Exercise:
Print nothing except the lines of the listing below from the line with "Context (limits : Limits)" to the line with "(** ** Moves *)", each exactly as written, both ends included.

Given data:
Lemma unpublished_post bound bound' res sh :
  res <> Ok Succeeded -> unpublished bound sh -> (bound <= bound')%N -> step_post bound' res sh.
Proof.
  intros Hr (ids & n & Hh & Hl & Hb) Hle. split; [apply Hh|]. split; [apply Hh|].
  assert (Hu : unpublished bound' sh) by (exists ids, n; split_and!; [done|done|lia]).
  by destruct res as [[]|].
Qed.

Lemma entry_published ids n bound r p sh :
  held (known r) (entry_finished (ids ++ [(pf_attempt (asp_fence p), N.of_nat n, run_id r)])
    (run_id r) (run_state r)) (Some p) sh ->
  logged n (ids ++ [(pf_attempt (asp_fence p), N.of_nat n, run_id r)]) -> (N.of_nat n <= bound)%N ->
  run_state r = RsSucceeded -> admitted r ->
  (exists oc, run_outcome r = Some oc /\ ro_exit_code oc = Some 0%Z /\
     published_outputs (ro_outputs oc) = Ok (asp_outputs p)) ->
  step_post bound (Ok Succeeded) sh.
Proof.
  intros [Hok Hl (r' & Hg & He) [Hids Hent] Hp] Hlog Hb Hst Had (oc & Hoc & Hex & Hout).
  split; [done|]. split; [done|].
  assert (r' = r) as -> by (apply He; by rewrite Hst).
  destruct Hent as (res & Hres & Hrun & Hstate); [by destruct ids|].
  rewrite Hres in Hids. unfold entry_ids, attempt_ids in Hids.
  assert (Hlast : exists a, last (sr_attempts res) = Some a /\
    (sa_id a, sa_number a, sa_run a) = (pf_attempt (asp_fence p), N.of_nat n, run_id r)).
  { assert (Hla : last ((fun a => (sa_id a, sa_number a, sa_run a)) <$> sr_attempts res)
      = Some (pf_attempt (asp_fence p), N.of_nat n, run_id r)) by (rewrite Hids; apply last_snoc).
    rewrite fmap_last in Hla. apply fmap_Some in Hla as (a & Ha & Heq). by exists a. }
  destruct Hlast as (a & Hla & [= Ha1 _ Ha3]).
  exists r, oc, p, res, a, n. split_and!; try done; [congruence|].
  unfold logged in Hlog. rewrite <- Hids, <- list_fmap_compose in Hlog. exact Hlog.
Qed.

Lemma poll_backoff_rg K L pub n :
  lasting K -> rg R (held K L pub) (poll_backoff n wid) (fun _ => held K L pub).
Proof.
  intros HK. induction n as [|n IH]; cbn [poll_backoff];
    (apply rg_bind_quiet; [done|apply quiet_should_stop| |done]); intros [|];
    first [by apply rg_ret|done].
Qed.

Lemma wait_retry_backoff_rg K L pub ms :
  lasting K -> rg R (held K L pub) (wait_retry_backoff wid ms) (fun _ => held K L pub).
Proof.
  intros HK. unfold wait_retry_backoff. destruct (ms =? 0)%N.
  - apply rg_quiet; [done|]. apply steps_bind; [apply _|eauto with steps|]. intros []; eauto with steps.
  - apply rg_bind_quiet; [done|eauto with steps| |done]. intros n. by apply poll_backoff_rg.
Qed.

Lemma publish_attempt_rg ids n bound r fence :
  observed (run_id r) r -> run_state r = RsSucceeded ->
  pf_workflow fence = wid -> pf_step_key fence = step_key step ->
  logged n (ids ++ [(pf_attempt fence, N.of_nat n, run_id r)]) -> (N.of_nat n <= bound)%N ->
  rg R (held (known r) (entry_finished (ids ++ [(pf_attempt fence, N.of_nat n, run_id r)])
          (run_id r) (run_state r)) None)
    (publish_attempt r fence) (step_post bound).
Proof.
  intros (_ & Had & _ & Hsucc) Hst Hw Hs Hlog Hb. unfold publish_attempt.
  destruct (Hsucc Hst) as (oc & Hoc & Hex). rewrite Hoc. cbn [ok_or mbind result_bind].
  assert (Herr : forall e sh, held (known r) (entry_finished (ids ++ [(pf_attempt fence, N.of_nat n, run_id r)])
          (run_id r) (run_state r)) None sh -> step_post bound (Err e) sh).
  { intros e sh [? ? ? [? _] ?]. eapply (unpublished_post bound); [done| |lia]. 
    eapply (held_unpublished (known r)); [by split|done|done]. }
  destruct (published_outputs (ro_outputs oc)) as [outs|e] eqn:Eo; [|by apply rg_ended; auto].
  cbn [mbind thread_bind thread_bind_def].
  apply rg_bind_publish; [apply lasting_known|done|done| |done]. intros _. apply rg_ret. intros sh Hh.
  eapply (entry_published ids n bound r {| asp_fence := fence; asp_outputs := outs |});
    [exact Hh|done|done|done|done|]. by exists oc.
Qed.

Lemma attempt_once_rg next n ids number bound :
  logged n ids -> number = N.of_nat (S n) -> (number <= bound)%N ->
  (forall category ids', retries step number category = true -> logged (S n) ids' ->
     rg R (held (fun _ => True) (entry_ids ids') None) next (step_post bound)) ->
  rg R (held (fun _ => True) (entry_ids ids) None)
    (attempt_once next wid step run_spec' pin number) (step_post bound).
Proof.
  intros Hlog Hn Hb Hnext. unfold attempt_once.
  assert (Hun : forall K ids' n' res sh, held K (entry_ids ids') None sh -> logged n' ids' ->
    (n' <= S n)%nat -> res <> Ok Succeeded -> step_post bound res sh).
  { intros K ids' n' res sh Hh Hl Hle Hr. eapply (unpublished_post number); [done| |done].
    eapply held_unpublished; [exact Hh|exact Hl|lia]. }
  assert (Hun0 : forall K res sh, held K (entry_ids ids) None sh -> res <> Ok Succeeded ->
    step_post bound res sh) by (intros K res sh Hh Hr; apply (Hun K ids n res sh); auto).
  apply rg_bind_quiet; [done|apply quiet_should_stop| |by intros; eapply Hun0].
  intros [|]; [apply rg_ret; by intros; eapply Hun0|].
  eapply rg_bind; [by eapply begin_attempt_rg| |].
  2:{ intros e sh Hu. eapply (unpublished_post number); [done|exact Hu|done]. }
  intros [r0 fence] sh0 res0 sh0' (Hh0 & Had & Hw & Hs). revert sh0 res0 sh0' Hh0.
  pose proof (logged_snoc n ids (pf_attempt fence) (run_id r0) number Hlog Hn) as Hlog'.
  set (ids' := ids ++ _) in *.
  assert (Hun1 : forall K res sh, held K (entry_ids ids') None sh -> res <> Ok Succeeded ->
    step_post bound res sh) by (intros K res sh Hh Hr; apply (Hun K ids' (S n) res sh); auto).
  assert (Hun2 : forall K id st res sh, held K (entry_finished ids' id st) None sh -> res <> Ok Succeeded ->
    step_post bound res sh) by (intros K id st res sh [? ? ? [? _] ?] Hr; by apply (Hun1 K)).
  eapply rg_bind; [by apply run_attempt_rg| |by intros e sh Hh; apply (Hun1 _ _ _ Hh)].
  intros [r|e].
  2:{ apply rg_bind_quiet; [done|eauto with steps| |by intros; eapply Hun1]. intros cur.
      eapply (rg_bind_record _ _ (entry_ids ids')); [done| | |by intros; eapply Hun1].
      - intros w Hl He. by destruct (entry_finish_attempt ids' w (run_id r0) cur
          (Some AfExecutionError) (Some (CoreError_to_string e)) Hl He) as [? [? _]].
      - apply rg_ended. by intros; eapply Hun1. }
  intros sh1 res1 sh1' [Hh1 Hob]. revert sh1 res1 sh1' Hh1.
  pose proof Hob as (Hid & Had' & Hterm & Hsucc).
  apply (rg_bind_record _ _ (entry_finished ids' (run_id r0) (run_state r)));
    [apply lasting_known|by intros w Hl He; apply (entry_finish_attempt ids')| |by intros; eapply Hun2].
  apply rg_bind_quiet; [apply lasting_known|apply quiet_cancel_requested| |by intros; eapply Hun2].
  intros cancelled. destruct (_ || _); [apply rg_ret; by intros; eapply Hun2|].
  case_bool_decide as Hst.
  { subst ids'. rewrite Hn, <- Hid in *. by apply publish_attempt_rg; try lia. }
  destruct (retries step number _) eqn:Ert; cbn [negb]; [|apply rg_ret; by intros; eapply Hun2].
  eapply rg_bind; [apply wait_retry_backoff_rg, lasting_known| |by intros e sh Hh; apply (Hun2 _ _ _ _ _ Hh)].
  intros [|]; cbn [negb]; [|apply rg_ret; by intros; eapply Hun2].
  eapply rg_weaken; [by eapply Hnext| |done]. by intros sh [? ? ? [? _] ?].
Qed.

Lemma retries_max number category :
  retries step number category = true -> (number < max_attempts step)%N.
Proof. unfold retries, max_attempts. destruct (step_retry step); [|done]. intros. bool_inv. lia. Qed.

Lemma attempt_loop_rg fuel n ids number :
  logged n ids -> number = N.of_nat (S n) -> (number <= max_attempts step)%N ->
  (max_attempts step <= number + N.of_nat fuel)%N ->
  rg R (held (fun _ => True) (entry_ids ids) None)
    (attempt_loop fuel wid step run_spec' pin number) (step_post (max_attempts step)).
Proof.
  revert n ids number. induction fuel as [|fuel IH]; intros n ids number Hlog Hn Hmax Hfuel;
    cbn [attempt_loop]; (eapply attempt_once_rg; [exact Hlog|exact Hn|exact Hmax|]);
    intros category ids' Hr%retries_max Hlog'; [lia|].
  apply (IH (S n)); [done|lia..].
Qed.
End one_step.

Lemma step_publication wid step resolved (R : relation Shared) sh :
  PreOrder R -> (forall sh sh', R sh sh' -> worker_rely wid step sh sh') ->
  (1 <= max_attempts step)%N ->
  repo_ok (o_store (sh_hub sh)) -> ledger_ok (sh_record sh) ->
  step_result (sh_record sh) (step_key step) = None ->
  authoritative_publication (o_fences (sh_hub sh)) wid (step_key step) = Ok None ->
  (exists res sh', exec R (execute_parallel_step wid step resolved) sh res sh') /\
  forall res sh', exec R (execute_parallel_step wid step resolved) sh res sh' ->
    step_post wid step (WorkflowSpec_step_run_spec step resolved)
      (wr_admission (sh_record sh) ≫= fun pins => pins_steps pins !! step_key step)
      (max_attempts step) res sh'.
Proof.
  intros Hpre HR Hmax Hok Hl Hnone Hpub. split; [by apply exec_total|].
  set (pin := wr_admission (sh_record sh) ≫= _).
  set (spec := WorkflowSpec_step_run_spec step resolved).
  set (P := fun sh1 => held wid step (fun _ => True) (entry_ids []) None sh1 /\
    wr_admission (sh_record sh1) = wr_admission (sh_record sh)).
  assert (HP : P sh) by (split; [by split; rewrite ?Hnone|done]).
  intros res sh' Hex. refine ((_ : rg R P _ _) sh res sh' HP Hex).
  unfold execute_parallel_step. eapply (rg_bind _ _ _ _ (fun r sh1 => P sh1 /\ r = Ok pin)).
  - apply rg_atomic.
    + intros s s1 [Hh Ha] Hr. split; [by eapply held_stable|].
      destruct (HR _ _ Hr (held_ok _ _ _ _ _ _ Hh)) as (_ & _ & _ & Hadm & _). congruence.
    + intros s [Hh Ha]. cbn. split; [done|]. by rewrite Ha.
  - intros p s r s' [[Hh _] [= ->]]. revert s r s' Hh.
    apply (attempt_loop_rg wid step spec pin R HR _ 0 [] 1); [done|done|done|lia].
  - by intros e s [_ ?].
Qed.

--

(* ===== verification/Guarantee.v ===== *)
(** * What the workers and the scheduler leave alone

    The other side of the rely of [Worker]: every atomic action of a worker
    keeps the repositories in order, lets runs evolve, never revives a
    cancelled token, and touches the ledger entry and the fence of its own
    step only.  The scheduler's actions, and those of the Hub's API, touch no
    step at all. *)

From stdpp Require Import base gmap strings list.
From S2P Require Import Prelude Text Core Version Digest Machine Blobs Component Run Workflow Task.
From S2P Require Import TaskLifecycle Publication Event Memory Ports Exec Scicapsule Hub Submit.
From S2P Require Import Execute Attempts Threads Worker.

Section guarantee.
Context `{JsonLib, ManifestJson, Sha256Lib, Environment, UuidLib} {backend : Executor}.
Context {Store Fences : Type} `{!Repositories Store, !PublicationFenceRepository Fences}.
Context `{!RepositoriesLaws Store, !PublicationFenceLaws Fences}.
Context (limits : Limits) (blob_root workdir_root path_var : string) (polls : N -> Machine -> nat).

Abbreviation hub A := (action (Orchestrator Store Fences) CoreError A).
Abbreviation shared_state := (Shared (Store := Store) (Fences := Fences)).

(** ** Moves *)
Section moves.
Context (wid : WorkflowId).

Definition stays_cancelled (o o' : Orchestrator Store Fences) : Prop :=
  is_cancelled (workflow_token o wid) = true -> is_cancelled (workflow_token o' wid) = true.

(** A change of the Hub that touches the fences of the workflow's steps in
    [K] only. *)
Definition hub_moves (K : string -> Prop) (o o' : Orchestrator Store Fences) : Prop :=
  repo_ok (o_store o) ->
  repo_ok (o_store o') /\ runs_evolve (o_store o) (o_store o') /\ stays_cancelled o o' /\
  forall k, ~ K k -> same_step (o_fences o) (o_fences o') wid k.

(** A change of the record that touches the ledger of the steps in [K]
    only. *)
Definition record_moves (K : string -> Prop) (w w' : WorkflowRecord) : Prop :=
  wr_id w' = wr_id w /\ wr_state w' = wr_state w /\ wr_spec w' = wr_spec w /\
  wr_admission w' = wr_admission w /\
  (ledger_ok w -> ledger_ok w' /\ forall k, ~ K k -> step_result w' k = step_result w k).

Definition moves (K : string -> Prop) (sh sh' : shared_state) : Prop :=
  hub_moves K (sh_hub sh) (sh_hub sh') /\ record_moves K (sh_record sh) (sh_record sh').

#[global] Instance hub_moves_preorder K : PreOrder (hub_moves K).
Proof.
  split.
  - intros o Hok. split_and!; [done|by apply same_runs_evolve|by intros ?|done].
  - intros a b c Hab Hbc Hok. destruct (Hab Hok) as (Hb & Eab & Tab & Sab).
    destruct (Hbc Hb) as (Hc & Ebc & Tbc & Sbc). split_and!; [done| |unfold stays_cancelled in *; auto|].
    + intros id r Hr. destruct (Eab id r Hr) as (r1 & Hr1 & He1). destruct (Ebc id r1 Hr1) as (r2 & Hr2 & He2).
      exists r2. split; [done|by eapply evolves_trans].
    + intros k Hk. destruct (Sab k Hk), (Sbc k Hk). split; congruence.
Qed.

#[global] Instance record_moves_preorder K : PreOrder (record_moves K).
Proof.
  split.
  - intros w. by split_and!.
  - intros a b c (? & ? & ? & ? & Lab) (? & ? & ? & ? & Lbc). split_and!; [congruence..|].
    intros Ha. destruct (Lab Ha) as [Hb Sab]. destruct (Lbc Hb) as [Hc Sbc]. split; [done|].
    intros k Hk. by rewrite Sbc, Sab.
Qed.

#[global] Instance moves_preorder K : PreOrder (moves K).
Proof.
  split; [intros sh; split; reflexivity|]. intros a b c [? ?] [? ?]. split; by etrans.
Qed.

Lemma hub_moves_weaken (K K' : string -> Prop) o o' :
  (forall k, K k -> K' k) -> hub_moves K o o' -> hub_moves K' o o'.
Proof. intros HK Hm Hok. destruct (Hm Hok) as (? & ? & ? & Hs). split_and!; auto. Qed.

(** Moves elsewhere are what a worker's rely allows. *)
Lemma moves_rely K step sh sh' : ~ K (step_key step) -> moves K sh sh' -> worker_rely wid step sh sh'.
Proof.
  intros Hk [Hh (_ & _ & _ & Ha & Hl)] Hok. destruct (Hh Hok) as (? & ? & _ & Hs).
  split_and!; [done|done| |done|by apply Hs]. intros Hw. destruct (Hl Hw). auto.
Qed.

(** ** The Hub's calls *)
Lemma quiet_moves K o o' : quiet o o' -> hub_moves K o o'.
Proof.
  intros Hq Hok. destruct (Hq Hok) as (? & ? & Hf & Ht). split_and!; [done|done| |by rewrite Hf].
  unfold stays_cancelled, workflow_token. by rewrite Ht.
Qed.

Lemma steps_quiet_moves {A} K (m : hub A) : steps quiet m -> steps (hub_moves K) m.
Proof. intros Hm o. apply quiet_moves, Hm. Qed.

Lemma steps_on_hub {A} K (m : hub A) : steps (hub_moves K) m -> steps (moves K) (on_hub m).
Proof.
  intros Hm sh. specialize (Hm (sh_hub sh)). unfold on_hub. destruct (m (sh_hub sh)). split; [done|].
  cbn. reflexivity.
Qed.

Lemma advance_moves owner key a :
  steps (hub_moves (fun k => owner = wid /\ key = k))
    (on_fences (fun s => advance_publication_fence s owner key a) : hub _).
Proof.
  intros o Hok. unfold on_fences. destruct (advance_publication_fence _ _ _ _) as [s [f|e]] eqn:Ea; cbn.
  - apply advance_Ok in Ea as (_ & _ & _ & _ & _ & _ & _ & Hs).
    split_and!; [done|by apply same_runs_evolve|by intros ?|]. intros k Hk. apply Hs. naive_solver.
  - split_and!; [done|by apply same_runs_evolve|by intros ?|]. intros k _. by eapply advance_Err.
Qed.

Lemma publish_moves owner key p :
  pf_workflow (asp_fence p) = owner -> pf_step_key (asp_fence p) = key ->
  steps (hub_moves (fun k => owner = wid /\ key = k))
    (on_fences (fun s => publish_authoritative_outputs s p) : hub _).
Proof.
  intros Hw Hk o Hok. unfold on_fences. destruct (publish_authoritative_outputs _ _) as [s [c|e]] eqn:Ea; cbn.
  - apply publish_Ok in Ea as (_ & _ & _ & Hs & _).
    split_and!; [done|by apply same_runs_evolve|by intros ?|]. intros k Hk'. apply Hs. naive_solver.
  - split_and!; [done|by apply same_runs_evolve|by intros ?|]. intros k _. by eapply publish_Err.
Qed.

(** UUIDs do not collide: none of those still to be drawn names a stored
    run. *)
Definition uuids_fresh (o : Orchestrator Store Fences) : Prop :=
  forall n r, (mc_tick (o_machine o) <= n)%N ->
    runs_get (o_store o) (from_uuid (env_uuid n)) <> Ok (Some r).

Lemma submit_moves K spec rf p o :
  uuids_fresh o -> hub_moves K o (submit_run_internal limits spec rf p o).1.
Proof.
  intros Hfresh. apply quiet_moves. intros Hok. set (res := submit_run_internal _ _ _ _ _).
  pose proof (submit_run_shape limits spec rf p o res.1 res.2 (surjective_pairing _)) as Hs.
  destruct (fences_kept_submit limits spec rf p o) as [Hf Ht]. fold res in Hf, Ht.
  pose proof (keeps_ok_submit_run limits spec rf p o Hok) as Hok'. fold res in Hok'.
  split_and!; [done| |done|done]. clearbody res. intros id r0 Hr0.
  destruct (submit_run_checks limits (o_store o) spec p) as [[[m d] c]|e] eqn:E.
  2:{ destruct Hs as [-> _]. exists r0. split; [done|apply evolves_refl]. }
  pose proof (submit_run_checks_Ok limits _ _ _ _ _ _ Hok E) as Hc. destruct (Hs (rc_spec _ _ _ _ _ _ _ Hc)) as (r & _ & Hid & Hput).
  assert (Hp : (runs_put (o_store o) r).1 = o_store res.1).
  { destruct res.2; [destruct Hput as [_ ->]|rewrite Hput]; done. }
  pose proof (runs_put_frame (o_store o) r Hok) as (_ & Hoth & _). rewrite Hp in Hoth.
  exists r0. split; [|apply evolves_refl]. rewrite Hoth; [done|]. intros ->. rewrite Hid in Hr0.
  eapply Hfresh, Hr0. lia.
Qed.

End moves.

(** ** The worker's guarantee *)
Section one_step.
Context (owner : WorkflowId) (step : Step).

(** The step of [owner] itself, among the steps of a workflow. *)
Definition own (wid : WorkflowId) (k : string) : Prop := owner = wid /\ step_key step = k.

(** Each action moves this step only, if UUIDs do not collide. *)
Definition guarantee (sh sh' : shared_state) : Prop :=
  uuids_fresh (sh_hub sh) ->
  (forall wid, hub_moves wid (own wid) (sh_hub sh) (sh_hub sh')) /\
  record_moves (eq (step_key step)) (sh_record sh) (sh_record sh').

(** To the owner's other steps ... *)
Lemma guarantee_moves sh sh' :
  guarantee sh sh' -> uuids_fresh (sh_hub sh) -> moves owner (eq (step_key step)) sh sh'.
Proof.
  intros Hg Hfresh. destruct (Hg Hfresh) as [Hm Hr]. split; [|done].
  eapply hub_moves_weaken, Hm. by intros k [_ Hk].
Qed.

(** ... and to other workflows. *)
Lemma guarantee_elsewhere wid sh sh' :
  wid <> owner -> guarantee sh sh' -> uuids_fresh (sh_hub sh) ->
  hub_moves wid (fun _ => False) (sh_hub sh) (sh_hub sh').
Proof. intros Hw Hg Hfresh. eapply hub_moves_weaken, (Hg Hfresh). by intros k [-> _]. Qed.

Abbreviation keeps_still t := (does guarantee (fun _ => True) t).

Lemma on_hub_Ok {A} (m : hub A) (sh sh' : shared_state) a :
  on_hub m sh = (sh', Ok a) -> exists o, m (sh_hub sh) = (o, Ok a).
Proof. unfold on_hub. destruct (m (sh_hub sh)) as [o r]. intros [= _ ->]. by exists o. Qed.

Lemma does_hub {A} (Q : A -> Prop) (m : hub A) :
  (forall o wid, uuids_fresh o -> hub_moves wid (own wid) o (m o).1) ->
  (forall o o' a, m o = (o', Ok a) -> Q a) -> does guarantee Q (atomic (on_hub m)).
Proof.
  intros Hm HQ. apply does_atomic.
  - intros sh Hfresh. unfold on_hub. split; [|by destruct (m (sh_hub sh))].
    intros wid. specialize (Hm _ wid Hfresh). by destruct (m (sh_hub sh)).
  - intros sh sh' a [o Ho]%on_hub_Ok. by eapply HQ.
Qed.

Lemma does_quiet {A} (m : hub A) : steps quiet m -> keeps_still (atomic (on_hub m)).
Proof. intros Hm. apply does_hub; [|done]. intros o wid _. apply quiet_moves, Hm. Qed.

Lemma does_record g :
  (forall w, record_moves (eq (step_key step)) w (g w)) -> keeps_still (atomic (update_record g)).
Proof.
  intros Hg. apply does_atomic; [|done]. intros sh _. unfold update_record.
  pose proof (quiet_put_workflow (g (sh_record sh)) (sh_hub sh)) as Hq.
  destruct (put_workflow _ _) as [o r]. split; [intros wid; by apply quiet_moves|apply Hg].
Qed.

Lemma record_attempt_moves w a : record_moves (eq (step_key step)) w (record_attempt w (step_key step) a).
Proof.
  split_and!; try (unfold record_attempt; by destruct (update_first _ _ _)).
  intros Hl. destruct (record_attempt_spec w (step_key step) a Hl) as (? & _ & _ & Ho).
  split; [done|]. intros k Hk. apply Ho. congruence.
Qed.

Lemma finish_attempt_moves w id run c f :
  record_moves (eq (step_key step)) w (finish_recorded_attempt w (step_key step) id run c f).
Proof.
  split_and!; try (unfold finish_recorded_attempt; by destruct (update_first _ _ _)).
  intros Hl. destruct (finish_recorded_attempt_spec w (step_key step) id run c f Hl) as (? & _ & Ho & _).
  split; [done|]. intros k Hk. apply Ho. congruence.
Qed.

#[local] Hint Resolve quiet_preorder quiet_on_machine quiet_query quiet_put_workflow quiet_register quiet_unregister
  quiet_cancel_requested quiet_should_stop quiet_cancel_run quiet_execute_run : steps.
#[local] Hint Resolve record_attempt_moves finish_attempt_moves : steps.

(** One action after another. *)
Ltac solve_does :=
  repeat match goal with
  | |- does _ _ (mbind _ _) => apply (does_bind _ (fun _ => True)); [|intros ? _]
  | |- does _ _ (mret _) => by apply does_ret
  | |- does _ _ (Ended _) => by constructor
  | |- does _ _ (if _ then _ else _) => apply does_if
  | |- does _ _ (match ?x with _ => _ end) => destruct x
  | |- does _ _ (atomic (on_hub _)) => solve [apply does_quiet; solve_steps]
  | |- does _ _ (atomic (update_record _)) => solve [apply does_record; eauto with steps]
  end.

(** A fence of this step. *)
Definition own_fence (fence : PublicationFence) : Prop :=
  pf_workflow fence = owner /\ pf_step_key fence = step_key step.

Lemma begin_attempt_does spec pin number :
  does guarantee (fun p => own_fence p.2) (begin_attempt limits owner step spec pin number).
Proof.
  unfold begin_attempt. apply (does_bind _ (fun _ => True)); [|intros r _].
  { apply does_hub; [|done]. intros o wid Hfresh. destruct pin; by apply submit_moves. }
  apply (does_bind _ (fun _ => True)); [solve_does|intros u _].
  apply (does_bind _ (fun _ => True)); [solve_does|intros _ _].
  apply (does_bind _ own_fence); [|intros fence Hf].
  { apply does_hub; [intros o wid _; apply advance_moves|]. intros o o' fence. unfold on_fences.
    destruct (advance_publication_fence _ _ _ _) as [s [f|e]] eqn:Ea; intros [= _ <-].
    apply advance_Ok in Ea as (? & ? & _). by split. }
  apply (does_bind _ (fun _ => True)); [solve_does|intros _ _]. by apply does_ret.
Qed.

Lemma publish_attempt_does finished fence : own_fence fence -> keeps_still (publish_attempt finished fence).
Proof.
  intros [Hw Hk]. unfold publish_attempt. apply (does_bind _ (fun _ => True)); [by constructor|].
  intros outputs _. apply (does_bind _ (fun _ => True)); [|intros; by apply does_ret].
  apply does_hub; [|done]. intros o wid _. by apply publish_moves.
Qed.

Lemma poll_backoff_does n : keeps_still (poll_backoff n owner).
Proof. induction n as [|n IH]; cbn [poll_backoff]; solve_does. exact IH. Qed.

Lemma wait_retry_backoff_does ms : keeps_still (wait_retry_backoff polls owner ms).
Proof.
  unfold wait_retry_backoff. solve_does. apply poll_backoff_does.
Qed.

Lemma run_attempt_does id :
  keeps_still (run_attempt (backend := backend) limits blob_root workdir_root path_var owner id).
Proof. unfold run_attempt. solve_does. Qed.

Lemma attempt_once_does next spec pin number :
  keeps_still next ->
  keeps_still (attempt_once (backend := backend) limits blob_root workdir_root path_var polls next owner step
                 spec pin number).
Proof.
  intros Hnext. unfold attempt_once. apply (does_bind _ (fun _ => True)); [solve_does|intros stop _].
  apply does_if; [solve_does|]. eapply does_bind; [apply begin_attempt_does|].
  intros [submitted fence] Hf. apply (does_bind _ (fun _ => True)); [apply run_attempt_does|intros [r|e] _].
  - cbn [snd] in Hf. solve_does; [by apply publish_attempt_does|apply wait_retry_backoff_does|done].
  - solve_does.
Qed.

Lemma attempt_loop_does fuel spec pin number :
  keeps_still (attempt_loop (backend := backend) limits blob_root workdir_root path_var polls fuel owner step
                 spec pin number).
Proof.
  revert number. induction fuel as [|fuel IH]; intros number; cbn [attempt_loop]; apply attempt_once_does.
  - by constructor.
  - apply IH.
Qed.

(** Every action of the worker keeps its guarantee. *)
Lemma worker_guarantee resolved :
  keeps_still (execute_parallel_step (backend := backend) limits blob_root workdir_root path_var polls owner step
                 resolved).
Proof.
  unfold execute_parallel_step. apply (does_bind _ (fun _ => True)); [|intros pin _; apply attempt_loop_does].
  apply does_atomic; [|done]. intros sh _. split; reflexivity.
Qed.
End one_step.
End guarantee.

Problem solution:
Context (limits : Limits) (blob_root workdir_root path_var : string) (polls : N -> Machine -> nat).

Abbreviation hub A := (action (Orchestrator Store Fences) CoreError A).
Abbreviation shared_state := (Shared (Store := Store) (Fences := Fences)).

(** ** Moves *)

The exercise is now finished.